My husband's childhood cat used to make the most piteous wails before he expelled hairballs. I would just watch him to make sure he perks up before you take him to the vet. Cats with pica get sick a lot unsurprisingly. My male cat has a fondness for little bits of plastic cellophane, ick.
np_complete
Jan. 30th, 2010 08:36 pm (UTC)
He's definitely perked up -- he's seeking out affection and purring more.

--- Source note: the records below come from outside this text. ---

Lemma encoded_decodes f bs :
  frame_ok f -> encode_frame f = Ok bs -> decode_frame bs = if carried f then Ok f else Err InvalidControlJson.
Proof using L.
  intros [V Hok] E. apply encode_frame_Ok in E as (p & Ep & Hl & ->); [|done]. rewrite decode_frame_after_header by (pose proof (zlen_nonneg p); lia).
  rewrite Z.ltb_irrefl. destruct f as [v [c|s a]]; cbn in V, Hok, Ep |- *; subst v; unfold decode_payload, carried; cbn [frame_kind payload].
  - rewrite bool_decide_eq_false_2 by by destruct c. rewrite (control_roundtrip c p Hok Ep). cbn [payload]. by destruct (plain_transcript c).
  - rewrite bool_decide_eq_true_2 by done. by rewrite (audio_roundtrip s a p Hok Ep).
Qed.

(** C36. A frame whose fields fit their types and that encodes is read back
    exactly, unless it is a transcript with a character JSON escapes (an audio
    frame has no capture timing here: the wire has no place for it); each
    strict prefix of the bytes asks for more bytes, never for more than the
    frame has (and at the end of the input is reported as truncated), and bytes
    after the frame are counted and refused. *)
Theorem sidecar_frames_read_back f bs :
  frame_ok f -> encode_frame f = Ok bs ->
  (carried f = true -> decode_frame bs = Ok f) /\
  (forall m, (m < length bs)%nat -> exists required, Z.of_nat m < required <= zlen bs /\
     decode_frame (take m bs) = Err (NeedMoreData required (Z.of_nat m)) /\
     decode_frame_at_eof (take m bs) = Err (TruncatedFrame required (Z.of_nat m))) /\
  (forall more, more <> [] -> decode_frame (bs ++ more) = Err (TrailingBytes (zlen more))).
Proof using L.
  intros Hok E. split_and!.
  - intros C. by rewrite (encoded_decodes f bs Hok E), C.
  - intros m Hm. apply encode_frame_Ok in E as (p & _ & Hl & ->); [|apply Hok].
    destruct (prefix_needs_more _ p m Hl Hm) as (r & Hr & D). exists r. split; [done|]. split; [done|]. unfold decode_frame_at_eof. by rewrite D.
  - intros more Hm. apply encode_frame_Ok in E as (p & _ & Hl & ->); [|apply Hok]. rewrite <- app_assoc. by apply extra_bytes_are_trailing.
Qed.

(** C39. A hypothesis of the recognizer whose text has a quote, a backslash or a
    control character encodes to a frame that is refused as invalid JSON, though
    the frame is well formed and the JSON is valid. *)
Theorem escaped_transcript_is_refused s h bs :
  control_ok (TranscriptHypothesis s h) -> existsb needs_escape h.(hyp_text) = true ->
  encode_frame (frame_control (TranscriptHypothesis s h)) = Ok bs ->
  decode_frame bs = Err InvalidControlJson /\
  exists json, from_utf8 (drop 8 bs) = Some json /\ is_Some (json_from_str json).
Proof using L.
  intros Hok He E. assert (F : frame_ok (frame_control (TranscriptHypothesis s h))) by by split.
  split; [rewrite (encoded_decodes _ _ F E); unfold carried; cbn [frame_control payload plain_transcript]; by rewrite He|].
  apply encode_frame_Ok in E as (p & Ep & Hl & ->); [|done]. cbn [encode_payload frame_control payload encode_control] in Ep.
  destruct Hok as (H1 & H2 & H3).
  destruct (json_written (to_fields {| th_session_id := SessionId_get s; th_segment_id := hyp_segment_id h; th_text := hyp_text h;
    th_engine_final := hyp_engine_final h |})) as (j & Hj & Hv & Hf); [fields_ok|].
  unfold serialize in Ep. rewrite Hv in Ep. apply Ok_inj in Ep. subst p. exists j. rewrite drop_app_length' by by rewrite header_length.
  rewrite from_utf8_encode by done. by rewrite Hf.
Qed.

He did have an attack of stomach spasms yesterday when I was petting him -- kind of like full-body hiccups -- that I thought would turn into a vomiting episode, but he didn't vomit.

He's an enigmatic kitty and it's hard to tell what he wants, but he can be very sweet.
lolaraincoat
Jan. 29th, 2010 05:34 am (UTC)
We have yet to have a cat who is not an enthusiastic puker. Quick, our current smart cat (as opposed to the other cat, who is not clever at all) does the piteous-yowl thing before upchucking. But he is fine, we have come to understand.

My cat-horking question is, why do they like to puke on rugs, rather than hardwood or tile or lino? Why?
np_complete
Jan. 30th, 2010 07:46 pm (UTC)
One thing the yowl does teach us is that the everyday meow is not the sound of a cat in pain. When they're *really* upset, it's unambiguous!